When Yardley discharged himself from hospital a month later, he went straight to those people for an explanation, still believing it was a misunderstanding, but they went underground. He asked around but no one gave up the details. We guessed they thought Yardley may have told the police about them, but they didn’t know him like we knew him. He was loyal. The kind that would die for family and friends. Yardley didn’t get it until that day, though. Didn’t get he was an expendable lump of flesh. Can only be useful as long as he could keep cash flowing. The moment they thought his cash flow dried up inside a dock warehouse, they ran.
He never got over it. What did he expect? I may be only a kid back then, but I knew hearing people weren’t interested in deaf people as friends, and never will. As my brother used to say: hearing people can only tolerate, use, abuse or ignore deaf people. There was loads of history to back that up. The dumb fuck was twenty eight and still didn’t get it until then.
**It near destroyed him. Their abandonment threw all his words – four years’ worth of defending those hearing people to all deafies – back at his face. It was the ultimate act of humiliation. It wasn’t just his money or living-hood gone. It was his standing in the community as well. His credibility, destroyed. His reputation, down the drain. The worthiness of his word, useless. I once explained the relationship between honour and trust to a hearing classmate at school and that when a deaf person endorses a hearing person, he’s risking his entire reputation. If the hearing person betrays him by letting deaf people down, the deaf person loses everything. His word. His reputation. His judgement. Everything. The hearing classmate didn’t get it.**
**I should have known better. He was hearing. It wasn’t like that in his world. That was why he didn’t get it. But we knew what it meant the moment we heard what happened. We understood how it would be from there on for Yardley. Our instinctive understanding came from something deep inside the major molecule of our Deaf DNA. Like that poem: “You have to be deaf to understand.” Yardley gambled and instead of proving history wrong, he fell into the sea.**
He became a walking cliché by finding home in a bottle of [???], but he still had his house and his family. I won’t be like Yardley, though. Especially not like him right there then. Still standing in the middle of the deaf club. Still swaying with his reddened fists in air. Still glaring at everyone. Still thought he had it, but he looked every inch of forty-one and fucked in the head.
“Where’s Louise?” Yardley snarled through his hands, still swaying as he turned in a circle. “Where’s my youngest daughter! Where? I’ll kill you all if you don’t tell me!”

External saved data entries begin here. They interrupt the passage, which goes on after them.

(** C4. Once the file is open, each segment contributes to the document,
    at its 1-based position, the index line, the line
    [start --> end] of the two timestamps, the text without its leading and
    trailing whitespace, and a blank line; the single segment from 0.0 to
    1.5 with text "hi" gives exactly [hi_document]. *)
Theorem write_srt_block_format segments seg p w key w0 :
  open_w p w = Some (key, w0) ->
  (exists doc w1 w2,
     write_srt segments p w = Some w1 /\ fs w1 !! key = Some (File doc)
     /\ write_srt (segments ++ [seg])%list p w = Some w2
     /\ fs w2 !! key
        = Some (File (doc
                      +:+ str (Z.of_nat (length segments) + 1) +:+ nl
                      +:+ sec_to_timestamp (seg_start seg) +:+ " --> "
                      +:+ sec_to_timestamp (seg_end seg) +:+ nl
                      +:+ strip (seg_text seg) +:+ nl +:+ nl)))
  /\ (exists l r,
        seg_text seg = l +:+ strip (seg_text seg) +:+ r
        /\ all_space l = true /\ all_space r = true
        /\ starts_space (strip (seg_text seg)) = false
        /\ ends_space (strip (seg_text seg)) = false)
  /\ (exists w1,
        write_srt [hi_segment] p w = Some w1
        /\ fs w1 !! key = Some (File hi_document)).
Proof.
  intros Ho. rewrite !write_srt_document, Ho. repeat split.
  - eexists _, _, _. split; [reflexivity|]. cbn [fs set_fs].
    split; [apply lookup_insert_eq|]. split; [reflexivity|].
    cbn [fs set_fs]. rewrite lookup_insert_eq. do 2 f_equal.
    rewrite enumerate_app, map_app, concat_str_app. cbn [enumerate map concat_str].
    unfold srt_block. cbn [fst snd]. rewrite app_nil_r_str.
    rewrite (Z.add_comm 1). reflexivity.
  - apply strip_spec.
  - eexists. split; [reflexivity|]. cbn [fs set_fs].
    rewrite lookup_insert_eq, hi_segment_document. reflexivity.
Qed.

Lemma write_srt_block_format_witness :
  exists w1, write_srt [hi_segment] ex_srt_path ex_world = Some w1
             /\ fs w1 !! ex_srt_path = Some (File hi_document).
Proof.
  refine (proj2 (proj2 (write_srt_block_format [] hi_segment ex_srt_path ex_world
                          ex_srt_path _ _))).
  vm_compute. reflexivity.
Defined.

(** C7. Whatever the order of the segments and whether or not an end is
    before its start, the document is made of as many blocks as there are
    segments; the block at position [i] carries the index [i + 1] and the
    timestamps and text of the [i]-th segment of the input, unchanged. *)
Theorem write_srt_passthrough (segments : list Segment) p w key w0 :
  open_w p w = Some (key, w0) ->
  exists (blocks : list string) w1,
    write_srt segments p w = Some w1
    /\ fs w1 !! key = Some (File (concat_str blocks))
    /\ length blocks = length segments
    /\ forall (i : nat) seg, segments !! i = Some seg ->
         blocks !! i
         = Some (str (Z.of_nat i + 1) +:+ nl
                 +:+ sec_to_timestamp (seg_start seg) +:+ " --> "
                 +:+ sec_to_timestamp (seg_end seg) +:+ nl
                 +:+ strip (seg_text seg) +:+ nl +:+ nl).
Proof.
  intros Ho. rewrite write_srt_document, Ho.
  eexists _, _. split; [reflexivity|]. cbn [fs set_fs].
  split; [apply lookup_insert_eq|]. split.
  - now rewrite length_map, enumerate_length.
  - intros i seg Hi. rewrite list_lookup_fmap, enumerate_lookup, Hi. cbn.
    unfold srt_block. cbn [fst snd]. rewrite (Z.add_comm 1). reflexivity.
Qed.

Lemma write_srt_passthrough_witness :
  exists (blocks : list string) w1,
    write_srt out_of_order_segments ex_srt_path ex_world = Some w1
    /\ fs w1 !! ex_srt_path = Some (File (concat_str blocks))
    /\ length blocks = length out_of_order_segments
    /\ forall (i : nat) seg, out_of_order_segments !! i = Some seg ->
         blocks !! i
         = Some (str (Z.of_nat i + 1) +:+ nl
                 +:+ sec_to_timestamp (seg_start seg) +:+ " --> "
                 +:+ sec_to_timestamp (seg_end seg) +:+ nl
                 +:+ strip (seg_text seg) +:+ nl +:+ nl).
Proof.
  refine (write_srt_passthrough out_of_order_segments ex_srt_path ex_world ex_srt_path _ _).
  vm_compute. reflexivity.
Defined.

(** C8. Writing the empty list of segments succeeds once the file is open
    and leaves an empty document. *)
Theorem write_srt_empty p w key w0 :
  open_w p w = Some (key, w0) ->
  exists w1, write_srt [] p w = Some w1 /\ fs w1 !! key = Some (File "").
Proof.
  intros Ho. rewrite write_srt_document, Ho. eexists. split; [reflexivity|].
  cbn [fs set_fs enumerate map concat_str]. apply lookup_insert_eq.
Qed.

Lemma write_srt_empty_witness :
  exists w1, write_srt [] ex_srt_path ex_world = Some w1
             /\ fs w1 !! ex_srt_path = Some (File "").
Proof.
  refine (write_srt_empty ex_srt_path ex_world ex_srt_path _ _).
  vm_compute. reflexivity.
Defined.


(** ** Decimal fields and path components *)

Lemma app_inv_tail_str (a b c : string) : a +:+ c = b +:+ c -> a = b.
Proof.
  revert b. induction a as [|x a IH]; intros [|y b] H.
  - reflexivity.
  - apply (f_equal String.length) in H. rewrite !length_app_str in H. cbn in H. lia.
  - apply (f_equal String.length) in H. rewrite !length_app_str in H. cbn in H. lia.
  - rewrite !app_cons in H. injection H as -> H. f_equal. auto.
Qed.

Lemma no_slash_app a b : no_slash (a +:+ b) = no_slash a && no_slash b.
Proof.
  induction a as [|x a IH]; [reflexivity|].
  rewrite app_cons. cbn [no_slash]. rewrite IH. now rewrite andb_assoc.
Qed.

Lemma no_slash_digits d : no_slash (NilEmpty.string_of_uint d) = true.
Proof. induction d; cbn [NilEmpty.string_of_uint no_slash]; rewrite ?IHd; reflexivity. Qed.

Lemma no_slash_zeros n : no_slash (zeros n) = true.
Proof. induction n; cbn [zeros no_slash]; rewrite ?IHn; reflexivity. Qed.

Lemma str_nonneg z :
  0 <= z -> exists d, str z = NilEmpty.string_of_uint d /\ Z.of_uint d = z.
Proof.
  intros Hz. destruct z as [|p|p]; [| |lia].
  - exists (Decimal.D0 Decimal.Nil). split; reflexivity.
  - exists (Pos.to_uint p). split.
    + unfold str. cbn [Z.to_int NilZero.string_of_int NilZero.string_of_uint].
      pose proof (Unsigned.to_uint_nonnil p). now destruct (Pos.to_uint p).
    + unfold Z.of_uint. now rewrite Unsigned.of_to.
Qed.

Lemma decode_str z : 0 <= z -> decode_decimal (str z) = Some z.
Proof.
  intros Hz. destruct (str_nonneg z Hz) as (d & -> & <-).
  unfold decode_decimal. now rewrite NilEmpty.usu.
Qed.

Lemma decode_zeros n s : decode_decimal (zeros n +:+ s) = decode_decimal s.
Proof.
  induction n as [|n IH]; [reflexivity|].
  cbn [zeros]. rewrite app_cons, <- IH. unfold decode_decimal.
  cbn [NilEmpty.uint_of_string].
  destruct (NilEmpty.uint_of_string (zeros n +:+ s)) as [d|]; reflexivity.
Qed.

Lemma decode_format_0 width z : 0 <= z -> decode_decimal (format_0 width z) = Some z.
Proof. intros Hz. now rewrite format_0_nonneg, decode_zeros, decode_str. Qed.

Lemma format_0_inj width a b :
  0 <= a -> 0 <= b -> format_0 width a = format_0 width b -> a = b.
Proof.
  intros Ha Hb E. apply (f_equal decode_decimal) in E.
  rewrite !decode_format_0 in E by assumption. congruence.
Qed.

I didn’t know at the time that he forgot the rules.
** These two were the first of many difficult paragraphs to translate. He used quite a few BSL signs that don’t have suitable English replacements. It was a bit of a struggle. Plus I still don’t understand what he meant by “fell into the sea”, though. It does sound familiar, but I still don’t get it. I felt I should just leave this literal translation as it is, in case someone does get it.
But yeah, as you see, it’s quite bad. I’ll have to admit to Rachel that while I had no problem translating Adam’s story, my crappy writing skill is the biggest problem. I’m going to advise her to hire a qualified BSL interpreter who can write decently.